> PROBLEM DETAILS: Return the records below from the line containing "unfold bc_revert_block. keep." onward, exactly, through and including the last line.

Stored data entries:
Lemma inv_add_block block : preserves chain_inv (add_block block).
Proof using HL.
  apply (triple_bind _ (fun h s => chain_inv s /\ h = 0)).
  { intros s Hs. unfold reads. by rewrite read_height_zero. }
  intros h. apply triple_pure. intros ->. unfold add_checked_block, apply_added_block. keep.
Qed.

Lemma inv_process_block now block : preserves chain_inv (process_block now block).
Proof using HL.
  unfold process_block. keep.
  - unfold process_block_masternodes. destruct x; auto with keep.
  - destruct H5. by split.
Qed.

Lemma remove_by_hash_height hash st :
  db st !! string_bytes "current_height" = None ->
  db (remove_block_by_hash hash st) !! string_bytes "current_height" = None.
Proof.
  intros Hs. change (filter (fun e => negb (is_height_entry hash e)) (delete hash (db st))
    !! string_bytes "current_height" = None).
  rewrite map_lookup_filter_None. left. by rewrite lookup_delete_None; right.
Qed.

Lemma remove_by_height_height h st :
  db st !! string_bytes "current_height" = None ->
  db (fst (remove_block_by_height h st)) !! string_bytes "current_height" = None.
Proof.
  intros Hs. unfold remove_block_by_height. destruct (get_block_hash st h) as [[hash|]|e| |]; try done.
  cbn [fst]. change (delete (height_key h) (db (remove_block_by_hash hash st))
    !! string_bytes "current_height" = None).
  rewrite lookup_delete_None. right. by apply remove_by_hash_height.
Qed.

Lemma inv_revert_block block : preserves chain_inv (bc_revert_block block).
Proof.
  unfold bc_revert_block. keep.
  - destruct H5. by split.
  - unfold revert_masternodes. destruct x; auto with keep.
  - unfold revert_governance. destruct x; keep.
  - apply inv_on_state. by apply preserves_modify.
  - apply inv_on_state, preserves_modify. intros st. apply remove_by_hash_height.
  - apply inv_on_state. intros st Hst. pose proof (remove_by_height_height (block_height block) st Hst).
    by destruct (remove_block_by_height (block_height block) st) as [st' [x|e| |]].
Qed.

Lemma inv_pose challenge response : preserves chain_inv (process_pose_response challenge response).
Proof.
  unfold process_pose_response. keep. apply preserves_ignore.
  by apply (inv_on_masternodes _ _ (OpSuccess (target_masternode_id response) (wrap32 a0))).
Qed.

Lemma reachable_inv s : reachable s -> chain_inv s.
Proof using HL.
  intros Hr. unfold reachable in Hr. remember Blockchain_new as s0 eqn:Hs0.
  assert (Hs : chain_inv s0) by (subst; apply chain_inv_new). clear Hs0.
  induction Hr as [s|s s1 s2 Hstep _ IH]; [done|]. apply IH. destruct Hstep.
  - by apply (preserves_fst _ _ _ (inv_add_block block)).
  - by apply (preserves_fst _ _ _ (inv_process_block now block)).
  - by apply (preserves_fst _ _ _ (inv_revert_block block)).
  - by apply (preserves_fst _ _ _ (inv_governance height)).
  - by apply (preserves_fst _ _ _ (inv_pose challenge response)).
  - destruct Hs. by split.
Qed.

> EXERCISE ANSWER:
  unfold bc_revert_block. keep.
  - destruct H5. by split.
  - unfold revert_masternodes. destruct x; auto with keep.
  - unfold revert_governance. destruct x; keep.
  - apply inv_on_state. by apply preserves_modify.
  - apply inv_on_state, preserves_modify. intros st. apply remove_by_hash_height.
  - apply inv_on_state. intros st Hst. pose proof (remove_by_height_height (block_height block) st Hst).
    by destruct (remove_block_by_height (block_height block) st) as [st' [x|e| |]].
Qed.

Lemma inv_pose challenge response : preserves chain_inv (process_pose_response challenge response).
Proof.
  unfold process_pose_response. keep. apply preserves_ignore.
  by apply (inv_on_masternodes _ _ (OpSuccess (target_masternode_id response) (wrap32 a0))).
Qed.

Lemma reachable_inv s : reachable s -> chain_inv s.
Proof using HL.
  intros Hr. unfold reachable in Hr. remember Blockchain_new as s0 eqn:Hs0.
  assert (Hs : chain_inv s0) by (subst; apply chain_inv_new). clear Hs0.
  induction Hr as [s|s s1 s2 Hstep _ IH]; [done|]. apply IH. destruct Hstep.
  - by apply (preserves_fst _ _ _ (inv_add_block block)).
  - by apply (preserves_fst _ _ _ (inv_process_block now block)).
  - by apply (preserves_fst _ _ _ (inv_revert_block block)).
  - by apply (preserves_fst _ _ _ (inv_governance height)).
  - by apply (preserves_fst _ _ _ (inv_pose challenge response)).
  - destruct Hs. by split.
Qed.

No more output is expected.